● **Exercise goal**: From the first line to the last, print the data exactly as it appears.

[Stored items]
--- --- ---

Lemma isLoginSession_read v :
  isLoginSession v = true ↔ ∃ s, read_LoginSession v = Some s ∧ valid_session s = true.
Proof.
  unfold isLoginSession, read_LoginSession. split.
  - intros H. bools.
    repeat match goal with
    | H : ?f (prop v ?k) = true |- _ => destruct (prop v k); try done
    end.
    cbn in *. eexists. split; [done|]. by destruct s.
  - intros (s & E & V). inv_read E.
    rewrite (isRecord_string _ _ _ E0), E0, E1, E2, E3, E4, E5, E6, E7.
    by destruct x.
Qed.

Lemma isAuthBundle_read v :
  isAuthBundle v = true ↔ ∃ b, read_AuthBundle v = Some b ∧ valid_bundle b = true.
Proof.
  unfold isAuthBundle, read_AuthBundle, hasValidTokenFields. split.
  - intros H. bools.
    match goal with H : isAuthUser _ = true |- _ =>
      apply isAuthUser_read in H as (u & Hu & Vu) end.
    match goal with H : isLoginSession _ = true |- _ =>
      apply isLoginSession_read in H as (s & Hs & Vs) end.
    destruct (prop v (js "access_token")) as [| | | |t| |]; try done.
    destruct (prop v (js "token_type")) as [| | | |k| |]; try done.
    destruct (prop v (js "access_expires_at")); try done.
    cbn in *. rewrite Hu, Hs. cbn. bools.
    eexists. split; [done|]. unfold valid_bundle. cbn.
    rewrite Vu, Vs. destruct t, k; try done. cbn. rewrite !andb_true_r. apply andb_true_iff. auto.
  - intros (b & E & V). inv_read E. unfold valid_bundle in V. cbn in V. bools.
    rewrite (isRecord_string _ _ _ E0), E0, E1, E2.
    rewrite (proj2 (isAuthUser_read _)) by eauto.
    rewrite (proj2 (isLoginSession_read _)) by eauto.
    destruct x, x0; try done. cbn. rewrite !andb_true_r. apply andb_true_iff. auto.
Qed.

--- --- ---

● **Completed task**:
Lemma isLoginSession_read v :
  isLoginSession v = true ↔ ∃ s, read_LoginSession v = Some s ∧ valid_session s = true.
Proof.
  unfold isLoginSession, read_LoginSession. split.
  - intros H. bools.
    repeat match goal with
    | H : ?f (prop v ?k) = true |- _ => destruct (prop v k); try done
    end.
    cbn in *. eexists. split; [done|]. by destruct s.
  - intros (s & E & V). inv_read E.
    rewrite (isRecord_string _ _ _ E0), E0, E1, E2, E3, E4, E5, E6, E7.
    by destruct x.
Qed.

Lemma isAuthBundle_read v :
  isAuthBundle v = true ↔ ∃ b, read_AuthBundle v = Some b ∧ valid_bundle b = true.
Proof.
  unfold isAuthBundle, read_AuthBundle, hasValidTokenFields. split.
  - intros H. bools.
    match goal with H : isAuthUser _ = true |- _ =>
      apply isAuthUser_read in H as (u & Hu & Vu) end.
    match goal with H : isLoginSession _ = true |- _ =>
      apply isLoginSession_read in H as (s & Hs & Vs) end.
    destruct (prop v (js "access_token")) as [| | | |t| |]; try done.
    destruct (prop v (js "token_type")) as [| | | |k| |]; try done.
    destruct (prop v (js "access_expires_at")); try done.
    cbn in *. rewrite Hu, Hs. cbn. bools.
    eexists. split; [done|]. unfold valid_bundle. cbn.
    rewrite Vu, Vs. destruct t, k; try done. cbn. rewrite !andb_true_r. apply andb_true_iff. auto.
  - intros (b & E & V). inv_read E. unfold valid_bundle in V. cbn in V. bools.
    rewrite (isRecord_string _ _ _ E0), E0, E1, E2.
    rewrite (proj2 (isAuthUser_read _)) by eauto.
    rewrite (proj2 (isLoginSession_read _)) by eauto.
    destruct x, x0; try done. cbn. rewrite !andb_true_r. apply andb_true_iff. auto.
Qed.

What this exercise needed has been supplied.